No todos los árboles son ginkgos en Sarmiento, pero entre Vázquez y Vega y Bulevar España no hay cuadra que no tenga uno, varios o muchos. La inauguración de los otoños amarillos se pierde en la memoria de las plantaciones de árboles en Montevideo. En algún momento de los años 70, según algunos, en los 80, calculan otros expertos. Alguien recuerda su camino a la escuela por esa época. Ahí están las semillas, huelen mal.

Quizás no hubo una única plantación, sino varias, además de las reposiciones de los últimos tiempos. Lo cierto es que fue una elección que no se repitió en otras avenidas, más allá de ejemplares aislados o de algunas alineaciones de árboles jóvenes, como los de General Paz, en Punta Gorda, o los no tan jóvenes de Capitán Videla, en Parque Batlle, por poner dos ejemplos que son excepciones en la ciudad. En Montevideo, Sarmiento es la avenida de los ginkgos.

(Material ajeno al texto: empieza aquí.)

(* ================================================================== *)
(** ** Properties: the receive loops of tcp_client.py *)
(* ================================================================== *)

Module SocketFacts.
Import PyExc TcpClient.

(** Through a run of events that keeps it listening, the UDP loop only
    gathers the texts and moves the clock reading. *)
Lemma udp_receive_loop_listening (timeout : seconds) (pre : list udp_event) :
  forall (rest : list udp_event) (buffer : list string) (last : seconds),
    udp_listening timeout last pre = true ->
    udp_receive_loop timeout (pre ++ rest) buffer last
    = udp_receive_loop timeout rest (buffer ++ udp_messages pre)
        (udp_last_received last pre).
Proof.
  induction pre as [| ev pre IH]; intros rest buffer last Hpre.
  - cbn. rewrite app_nil_r. reflexivity.
  - destruct ev as [msg now | now | e]; cbn [udp_listening] in Hpre.
    + cbn [app udp_receive_loop]. rewrite IH by exact Hpre.
      cbn [udp_messages flat_map udp_last_received app].
      rewrite <- app_assoc. reflexivity.
    + apply andb_prop in Hpre as [Hsoon Hpre].
      apply negb_true_iff in Hsoon.
      cbn [app udp_receive_loop]. rewrite Hsoon.
      apply IH. exact Hpre.
    + discriminate.
Qed.

Lemma decode_ascii_text (data : string) :
  is_ascii data = true -> decode_ascii data = Some data.
Proof. intros H. unfold decode_ascii. rewrite H. reflexivity. Qed.

Lemma tcp_receive_loop_listening (timeout : seconds) (pre : list tcp_event) :
  forall (rest : list tcp_event) (buffer : list string) (last : seconds),
    tcp_listening timeout last pre = true ->
    tcp_receive_loop timeout (pre ++ rest) buffer last
    = tcp_receive_loop timeout rest (buffer ++ tcp_messages pre)
        (tcp_last_received last pre).
Proof.
  induction pre as [| ev pre IH]; intros rest buffer last Hpre.
  - cbn. rewrite app_nil_r. reflexivity.
  - destruct ev as [data now | now | e]; cbn [tcp_listening] in Hpre.
    + apply andb_prop in Hpre as [Hdata Hpre].
      apply andb_prop in Hdata as [Hdata Hascii].
      cbn [app tcp_receive_loop]. rewrite Hdata.
      rewrite (decode_ascii_text data Hascii).
      rewrite IH by exact Hpre.
      cbn [tcp_messages flat_map tcp_last_received app].
      rewrite <- app_assoc. reflexivity.
    + apply andb_prop in Hpre as [Hsoon Hpre].
      apply negb_true_iff in Hsoon.
      cbn [app tcp_receive_loop]. rewrite Hsoon.
      apply IH. exact Hpre.
    + discriminate.
Qed.

(** X1. [UDPClient.receive_data] on a connected client returns at the
    first [socket.timeout] at which the test of line 152 holds: the
    clock reading minus the reading at the last datagram (or at the
    start, when none has come), subtracted in binary64 as the interpreter
    does, is at least [timeout].  The result is the concatenation, in
    order of arrival, of the datagrams received until then, and [None]
    when there was none.  What comes after that timeout is not read. *)
Theorem udp_receive_data_returns_what_arrived
    (start timeout now : seconds) (pre post : list udp_event) :
  udp_listening timeout start pre = true ->
  udp_idle timeout now (udp_last_received start pre) = true ->
  UDPClient_receive_data true start timeout (pre ++ SocketTimeout now :: post)
  = Returns (match udp_messages pre with
             | [] => None
             | msgs => Some (String.concat "" msgs)
             end).
Proof.
  intros Hpre Hidle. unfold UDPClient_receive_data. cbn [negb].
  rewrite udp_receive_loop_listening by exact Hpre.
  cbn [udp_receive_loop app]. rewrite Hidle.
  destruct (udp_messages pre); reflexivity.
Qed.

Muchas ciudades fuera de Asia adoptaron G. biloba para el arbolado de sus aceras, pero en las calles de Montevideo no parece encontrarse a gusto. El director de Arbolado de la Intendencia de Montevideo, Alfonso Arcos, señala que la especie no tiene un buen desempeño aquí y que resiste con dificultades las duras condiciones de las veredas. Por este motivo, a pesar de sus valores ornamentales, no vemos y, probablemente, tampoco veremos más avenidas de ginkgos en la capital.

Casi en las antípodas de las montañas donde encuentran refugio las diezmadas poblaciones silvestres de la especie, los ginkgos de Sarmiento viven en tres barrios: Parque Rodó, los que suben desde Julio Herrera y Reissig hasta el puente; Punta Carretas, los de la acera sur, desde Vázquez y Vega hasta Bulevar España; Pocitos, los de la acera norte. No son los únicos árboles alineados en esas veredas, también hay unas cuantas viejas tipas que reclaman aún su primacía en las calles y avenidas de la zona, y otros tantos plátanos y algún paraíso nos recuerdan que todavía estamos en Montevideo. Pero por un misterioso efecto del color, estos gigantes desaparecen en otoño detrás del protagonismo incontestable de los ginkgos. “En la avenida de los ginkgos / el otoño comenzó”, y el amarillo provoca una sospechosa alegría; tal vez hay que caminarla, de vuelta desde Bulevar al río, escuchando La Hermana Menor, “Porque está todo bien, / pero no está todo bien. / ¿Bien para quién?”.